Stafford loans are the federal direct-loan program most undergraduates use. The breakdown below separates borrowers who used Stafford loans from those who did not at MSC Southeast.
Current-Year Stafford Borrowers
| Cohort | Borrowers | Median debt incl. PLUS |
|---|---|---|
| Stafford loan this year | 37 | $12,836 |
| No Stafford loan this year | 41 | $17,037 |
These figures turn the debt totals into a monthly repayment picture for MSC Southeast.
A loan default — failing to keep up with federal student-loan payments — is one of the worst financial outcomes a borrower can face. Two-year cohort default-rate data for MSC Southeast is shown below.
| Metric | Value |
|---|---|
| 2-year cohort default rate | 12.2% |
| Borrowers in the cohort | 1088 |
A lower default rate generally signals that graduates earn enough to manage their loan payments.
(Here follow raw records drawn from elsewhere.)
(* ===== verification/Text.v ===== *)
(** * Formatted text

    The C library's text functions as the logger and the debug output use
    them: the conversions [%02X], [%04lX] and [%lu], [snprintf] into a buffer
    with its truncation and its size argument of 32 bits, and the reading of a
    terminated string; with the lemmas on a buffer that a text is appended to
    piece by piece. *)

From Stdlib Require Import ZArith Lia.
From Stdlib Require Import Strings.String.
From stdpp Require Import list_numbers.
From S2P Require Import Prelude.
Local Open Scope list_scope.
Local Open Scope Z_scope.

(** ** Formatting *)

Definition hex_digit (d : Z) : Z := if d <? 10 then 48 + d else 55 + d.

(** [%02X] of a byte, and [%0<width>lX] of a 32-bit number. *)
Definition hex2 (b : Z) : bytes := [hex_digit (b / 16); hex_digit (b mod 16)].
Fixpoint hex_digits (fuel : nat) (v : Z) : bytes :=
  match fuel with
  | O => []
  | S fuel => if v <? 16 then [hex_digit v] else hex_digits fuel (v / 16) ++ [hex_digit (v mod 16)]
  end.
Definition hex_pad (width : nat) (v : Z) : bytes :=
  let d := hex_digits 8 v in replicate (width - length d) 48 ++ d.

(** [%lu] of a 32-bit number. *)
Fixpoint dec_digits (fuel : nat) (v : Z) : bytes :=
  match fuel with
  | O => []
  | S fuel => if v <? 10 then [48 + v mod 10] else dec_digits fuel (v / 10) ++ [48 + v mod 10]
  end.
Definition dec (v : Z) : bytes := dec_digits 10 v.

(** The first [n] elements. *)
Definition cut (n : Z) (l : bytes) : bytes := if n <? len l then take (Z.to_nat n) l else l.

(** [snprintf (&buf[off], size, ...)] for a text: at most [size - 1] characters
    and a terminator; the result is the length of the whole text. *)
Definition snprintf (buf : bytes) (off size : Z) (text : bytes) : outcome (bytes * Z) :=
  if size =? 0 then mret (buf, len text) else
  b ← memcpy buf off (cut (size - 1) text ++ [0]);
  mret (b, len text).

(** [offset += snprintf (&buffer[offset], sizeof (buffer) - (uint32_t) offset, ...)]
    for a buffer of [n] bytes; the state is the buffer and the offset. *)
Definition append (n : Z) (bo : bytes * Z) (text : bytes) : outcome (bytes * Z) :=
  '(b, k) ← snprintf bo.1 bo.2 (u32 (n - bo.2)) text;
  mret (b, bo.2 + k).

(** The string at the start of a buffer. *)
Fixpoint cstring (b : bytes) : bytes :=
  match b with
  | [] => []
  | c :: b => if c =? 0 then [] else c :: cstring b
  end.

(** The string a pointer to a buffer denotes: [strlen] reads on until it finds
    a terminator, past the end of the buffer if there is none. *)
Definition read_string (b : bytes) : outcome bytes :=
  if existsb (Z.eqb 0) b then Done (cstring b) else Fault.

(** ** Properties of texts *)

Definition no_nul (t : bytes) : Prop := Forall (λ c, c ≠ 0) t.

Lemma hex_digit_pos d : 0 <= d → hex_digit d ≠ 0.
Proof. unfold hex_digit. case (Z.ltb_spec d 10); lia. Qed.

Lemma hex_digits_spec fuel v : 0 <= v →
  no_nul (hex_digits fuel v) ∧ (length (hex_digits fuel v) <= fuel)%nat.
Proof.
  revert v. induction fuel as [|fuel IH]; intros v Hv; [split; [constructor|done]|].
  cbn [hex_digits]. case (Z.ltb_spec v 16); intros Hlt.
  - split; [|simpl; lia]. apply Forall_singleton, hex_digit_pos. lia.
  - destruct (IH (v / 16)) as [H1 H2]; [apply Z.div_pos; lia|]. split.
    + apply Forall_app_2; [done|]. apply Forall_singleton, hex_digit_pos, Z.mod_pos_bound. lia.
    + rewrite length_app. simpl. lia.
Qed.

Lemma no_nul_replicate n c : c ≠ 0 → no_nul (replicate n c).
Proof. intros. by apply Forall_replicate. Qed.

Lemma hex2_no_nul c : is_u8 c → no_nul (hex2 c).
Proof.
  unfold is_u8. intros Hc. unfold hex2.
  apply Forall_cons; split; [apply hex_digit_pos, Z.div_pos; lia|].
  apply Forall_singleton, hex_digit_pos, Z.mod_pos_bound. lia.
Qed.

Lemma hex_pad_spec v : 0 <= v → no_nul (hex_pad 4 v) ∧ len (hex_pad 4 v) <= 8.
Proof.
  intros Hv. destruct (hex_digits_spec 8 v Hv) as [H1 H2]. unfold hex_pad. split.
  - apply Forall_app_2; [|done]. apply no_nul_replicate. lia.
  - unfold len. rewrite length_app, length_replicate. lia.
Qed.

Lemma dec_digits_spec fuel v : no_nul (dec_digits fuel v) ∧ len (dec_digits fuel v) <= Z.of_nat fuel.
Proof.
  revert v. induction fuel as [|fuel IH]; intros v; [split; [constructor|done]|].
  assert (no_nul [48 + v mod 10])
    by (apply Forall_singleton; pose proof (Z.mod_pos_bound v 10 ltac:(lia)); lia).
  cbn [dec_digits]. case (Z.ltb_spec v 10); intros Hlt; [split; [done|unfold len; simpl; lia]|].
  destruct (IH (v / 10)) as [H1 H2]. split; [by apply Forall_app_2|].
  rewrite len_app. change (len [48 + v mod 10]) with 1. lia.
Qed.

Definition no_nulb (t : bytes) : bool := forallb (λ c, negb (c =? 0)) t.
Lemma no_nulb_spec t : no_nulb t = true → no_nul t.
Proof.
  unfold no_nulb, no_nul. intros H. apply Forall_forall. intros c Hc.
  rewrite forallb_forall in H. apply list_elem_of_In in Hc. specialize (H c Hc).
  apply negb_true_iff, Z.eqb_neq in H. done.
Qed.

(** [no_nul_solve]: texts made of literals, numbers and texts known to be free
    of terminators. *)
Ltac no_nul_solve :=
  repeat match goal with
  | |- no_nul (_ ++ _) => apply Forall_app_2
  | |- Forall _ (_ ++ _) => apply Forall_app_2
  | |- _ => assumption
  | |- _ (dec _) => apply dec_digits_spec
  | |- _ => apply no_nulb_spec; reflexivity
  end.


(** ** Text buffers

    [holds n b t]: the [n]-byte buffer [b] starts with the text [t], cut to
    [n - 1] characters, and a terminator. *)

Definition holds (n : Z) (b t : bytes) : Prop :=
  len b = n ∧ ∃ rest, b = take (Z.to_nat (n - 1)) t ++ 0 :: rest.

(** [written n t r]: [r] is what appending the pieces of the text [t] to an
    [n]-byte buffer gives: a buffer that holds the text, or a write outside
    it, the latter only when a piece started past the end. *)
Definition written (n : Z) (t : bytes) (r : outcome (bytes * Z)) : Prop :=
  (∃ b, r = Done (b, len t) ∧ holds n b t) ∨ (r = Fault ∧ n < len t).

Lemma cut_take n l : 0 <= n → cut n l = take (Z.to_nat n) l.
Proof.
  intros. unfold cut, len. case (Z.ltb_spec n (Z.of_nat (length l))); [done|].
  intros. by rewrite take_ge by lia.
Qed.

Lemma cstring_take t rest : no_nul t → cstring (t ++ 0 :: rest) = t.
Proof. induction 1 as [|c t Hc _ IH]; [done|]. simpl. by rewrite (proj2 (Z.eqb_neq _ _) Hc), IH. Qed.

Lemma read_string_take t rest : no_nul t → read_string (t ++ 0 :: rest) = Done t.
Proof.
  intros Ht. unfold read_string. rewrite existsb_app. simpl. rewrite orb_true_r. by rewrite cstring_take.
Qed.

Lemma cstring_holds n b t : no_nul t → holds n b t → cstring b = take (Z.to_nat (n - 1)) t.
Proof. intros Ht [_ [rest ->]]. by apply cstring_take, Forall_take. Qed.

Lemma holds_fresh n : 0 < n → holds n (local_array n) [].
Proof.
  intros. split; [unfold local_array; rewrite len_replicate; lia|].
  exists (replicate (Z.to_nat n - 1) 0). rewrite take_nil. unfold local_array. simpl.
  by replace (Z.to_nat n) with (S (Z.to_nat n - 1)) at 1 by lia.
Qed.

Lemma snprintf_at n b t x : 0 < n < 2 ^ 32 → len b = n → (∃ rest, b = t ++ rest) → len t < n →
  ∃ b', snprintf b (len t) (n - len t) x = Done (b', len x) ∧ holds n b' (t ++ x).
Proof.
  intros Hn Hl [rest Hb] Ht. pose proof (len_nonneg t) as Ht0. pose proof (len_nonneg x) as Hx0.
  unfold snprintf. rewrite (proj2 (Z.eqb_neq _ _)) by lia. rewrite cut_take by lia.
  assert (len (take (Z.to_nat (n - len t - 1)) x ++ [0]) <= n - len t) as Hle
    by (unfold len in *; rewrite length_app, length_take; simpl; lia).
  rewrite memcpy_patch by lia. cbn [mbind outcome_bind]. eexists. split; [done|].
  split; [rewrite len_patch by lia; done|].
  unfold patch. rewrite Hb. rewrite take_app_length' by (unfold len; lia).
  rewrite <- !app_assoc. eexists. rewrite (app_assoc t). simpl. f_equal.
  rewrite take_app_ge by (unfold len in *; lia). repeat f_equal. unfold len. lia.
Qed.

Lemma snprintf_holds n b t x : 0 < n < 2 ^ 32 → holds n b t → len t < n →
  ∃ b', snprintf b (len t) (n - len t) x = Done (b', len x) ∧ holds n b' (t ++ x).
Proof.
  intros Hn [Hl [rest Hb]] Ht. apply snprintf_at; [done|done| |done].
  exists (0 :: rest). by rewrite take_ge in Hb by (unfold len in *; lia).
Qed.

Lemma snprintf_start n b x : 0 < n < 2 ^ 32 → len b = n →
  ∃ b', snprintf b 0 n x = Done (b', len x) ∧ holds n b' x.
Proof.
  intros Hn Hl. destruct (snprintf_at n b [] x) as (b' & E & H); [done|done|by exists b|change (len (@nil Z)) with 0; lia|].
  change (len (@nil Z)) with 0 in E. rewrite Z.sub_0_r in E. eauto.
Qed.

Lemma append_past_end n b t x : 0 < n < 2 ^ 31 → holds n b t → n < len t < 2 ^ 31 →
  append n (b, len t) x = Fault.
Proof.
  intros Hn [Hb _] Ht. unfold append. simpl.
  assert (u32 (n - len t) = 2 ^ 32 + n - len t) as ->.
  { unfold u32. rewrite <- (Z.mod_unique (n - len t) (2 ^ 32) (-1) (2 ^ 32 + n - len t)); lia. }
  unfold snprintf. rewrite (proj2 (Z.eqb_neq _ _)) by lia.
  rewrite memcpy_overflow; [done|]. rewrite len_app, Hb.
  pose proof (len_nonneg (cut (2 ^ 32 + n - len t - 1) x)). change (len [0]) with 1. lia.
Qed.

Lemma append_holds n b t x : 0 < n < 2 ^ 31 → holds n b t → len (t ++ x) < 2 ^ 31 →
  written n (t ++ x) (append n (b, len t) x).
Proof.
  intros Hn Hb Ht. pose proof (len_nonneg t). pose proof (len_nonneg x).
  rewrite len_app in Ht.
  destruct (Z.lt_trichotomy (len t) n) as [Hlt|[Heq|Hgt]].
  - left. unfold append. simpl. rewrite u32_small by (unfold is_u32; lia).
    destruct (snprintf_holds n b t x) as (b' & -> & Hb'); [lia|done..|].
    exists b'. simpl. by rewrite len_app.
  - left. exists b. unfold append. simpl. rewrite Heq, Z.sub_diag. change (u32 0) with 0.
    unfold snprintf. simpl. rewrite len_app, Heq. split; [done|].
    destruct Hb as [Hl [rest Hb]]. split; [done|]. exists rest.
    by rewrite take_app_le by (unfold len in *; lia).
  - right. rewrite len_app. split; [|lia]. apply append_past_end; [done|done|lia].
Qed.

Lemma written_append n t x r : 0 < n < 2 ^ 31 → len (t ++ x) < 2 ^ 31 →
  written n t r → written n (t ++ x) (r ≫= λ bo, append n bo x).
Proof.
  intros Hn Hl [(b & -> & Hb)|[-> Ht]]; [by apply append_holds|].
  right. split; [done|]. rewrite len_app. pose proof (len_nonneg x). lia.
Qed.

Lemma written_fits n t r : written n t r → len t <= n → ∃ b, r = Done (b, len t) ∧ holds n b t.
Proof. intros [?|[_ ?]] ?; [done|lia]. Qed.

Lemma append_last n t x r : 0 < n < 2 ^ 31 → len (t ++ x) < 2 ^ 31 → written n t r →
  if n <? len t then (r ≫= λ bo, append n bo x) = Fault
  else ∃ b, (r ≫= λ bo, append n bo x) = Done (b, len (t ++ x)) ∧ holds n b (t ++ x).
Proof.
  intros Hn Hl Hr. pose proof (len_nonneg x). pose proof (len_app t x).
  case (Z.ltb_spec n (len t)); intros Ht.
  - destruct Hr as [(b & -> & Hb)|[-> _]]; [|done]. apply append_past_end; [done..|lia].
  - destruct (written_fits n t r Hr Ht) as (b & -> & Hb). cbn [mbind outcome_bind].
    destruct (append_holds n b t x Hn Hb Hl) as [?|[_ ?]]; [done|].
    destruct (Z.eq_dec (len t) n) as [Heq|Hne].
    + exists b. split.
      * unfold append. simpl. rewrite Heq, Z.sub_diag. change (u32 0) with 0. unfold snprintf. simpl.
        by rewrite H0, Heq.
      * destruct Hb as [? [rest Hb]]. split; [done|]. exists rest.
        by rewrite take_app_le by (unfold len in *; lia).
    + destruct (snprintf_holds n b t x) as (b' & E & Hb'); [lia|done|lia|].
      exists b'. unfold append. simpl. rewrite u32_small by (unfold is_u32; pose proof (len_nonneg t); lia).
      by rewrite E, H0.
Qed.

(** [printed n t r]: [r] is what appending all the pieces of [t] and a last one
    [x] gives: a write outside the buffer when [t] is longer than the buffer,
    else the buffer with the text. *)
Definition printed (n : Z) (t x : bytes) (r : outcome (bytes * Z)) : Prop :=
  if n <? len t then r = Fault else ∃ b, r = Done (b, len (t ++ x)) ∧ holds n b (t ++ x).

(** The step [g] appends the piece [x]. *)
Definition writes (n : Z) (g : bytes * Z → outcome (bytes * Z)) (x : bytes) : Prop :=
  ∀ t r, len (t ++ x) < 2 ^ 31 → written n t r → written n (t ++ x) (r ≫= g).

Lemma writes_append n x : 0 < n < 2 ^ 31 → writes n (λ bo, append n bo x) x.
Proof. intros ? t r ??. by apply written_append. Qed.
Lemma writes_skip n : writes n (λ bo, mret bo) [].
Proof. intros t r _ Hr. rewrite app_nil_r. destruct r; exact Hr. Qed.
Lemma writes_if n (c : bool) g h x y : writes n g x → writes n h y →
  writes n (λ bo, if c then g bo else h bo) (if c then x else y).
Proof. by destruct c. Qed.

Lemma printed_step n t x y r g k x' :
  writes n g x → len ((t ++ x ++ y) ++ x') < 2 ^ 31 → written n t r →
  (∀ r', len (((t ++ x) ++ y) ++ x') < 2 ^ 31 → written n (t ++ x) r' →
     printed n ((t ++ x) ++ y) x' (r' ≫= k)) →
  printed n (t ++ x ++ y) x' (r ≫= λ bo, g bo ≫= k).
Proof.
  intros Hg Hl Hr HP. rewrite app_assoc in *. rewrite <- outcome_assoc. apply HP, Hg; [done| |done].
  rewrite !len_app in Hl. rewrite len_app. pose proof (len_nonneg y). pose proof (len_nonneg x'). lia.
Qed.

Lemma printed_last n t x r g x' : 0 < n < 2 ^ 31 →
  writes n g x → len ((t ++ x) ++ x') < 2 ^ 31 → written n t r →
  printed n (t ++ x) x' (r ≫= λ bo, g bo ≫= λ bo, append n bo x').
Proof.
  intros Hn Hg Hl Hr. rewrite <- outcome_assoc. apply append_last; [done..|].
  apply Hg; [|done]. rewrite len_app in Hl. pose proof (len_nonneg x'). lia.
Qed.

Lemma written_nil n : 0 < n → written n [] (Done (local_array n, 0)).
Proof. left. eexists. split; [done|]. by apply holds_fresh. Qed.

Lemma append_fits n b t x : 0 < n < 2 ^ 31 → holds n b t → len t + len x < n →
  ∃ b', append n (b, len t) x = Done (b', len (t ++ x)) ∧ holds n b' (t ++ x).
Proof.
  intros Hn Hb Hl. destruct (append_holds n b t x Hn Hb) as [?|[_ ?]]; rewrite ?len_app in *; [lia|done|lia].
Qed.

Lemma store_next a t v : (∃ rest, a = t ++ rest) → len t < len a →
  ∃ a', store a (len t) v = Done a' ∧ len a' = len a ∧ ∃ rest, a' = (t ++ [v]) ++ rest.
Proof.
  intros [rest ->] Hl. pose proof (len_nonneg t). rewrite store_patch by lia.
  eexists. split; [done|]. split; [rewrite len_patch; unfold len in *; simpl; lia|].
  exists (drop 1 rest). unfold patch. rewrite take_app_length' by (unfold len; lia).
  rewrite drop_app_ge by (unfold len; lia). rewrite <- app_assoc. repeat f_equal. unfold len. simpl. lia.
Qed.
Borrowing varies by family income, by first-generation status, and by dependency status.
Borrowing by Income Tier
| Income tier | Median federal debt |
|---|---|
| Low income | $10,500 |
| Middle income | $9,500 |
| High income | $5,500 |
First-Generation Comparison
| Cohort | Median federal debt |
|---|---|
| First-generation students | $9,500 |
| Continuing-generation students | $8,750 |
Dependent vs Independent Borrowers
| Cohort | Median federal debt |
|---|---|
| Dependent students | $6,250 |
| Independent students | $11,400 |
Federal data publishes the following gap measures for MSC Southeast.
Subsidized vs. Unsubsidized Loans
With an unsubsidized loan, interest starts adding up the day the loan is disbursed, including during school. Subsidized loans, by contrast, do not accrue interest while you are enrolled at least half-time, which makes them the less expensive option when you qualify.
Did You Know?
Federal student loans are not discharged in bankruptcy in all but the rarest cases, and the government can withhold part of your income or tax refund if you default.
References
More about our data sources and methodologies.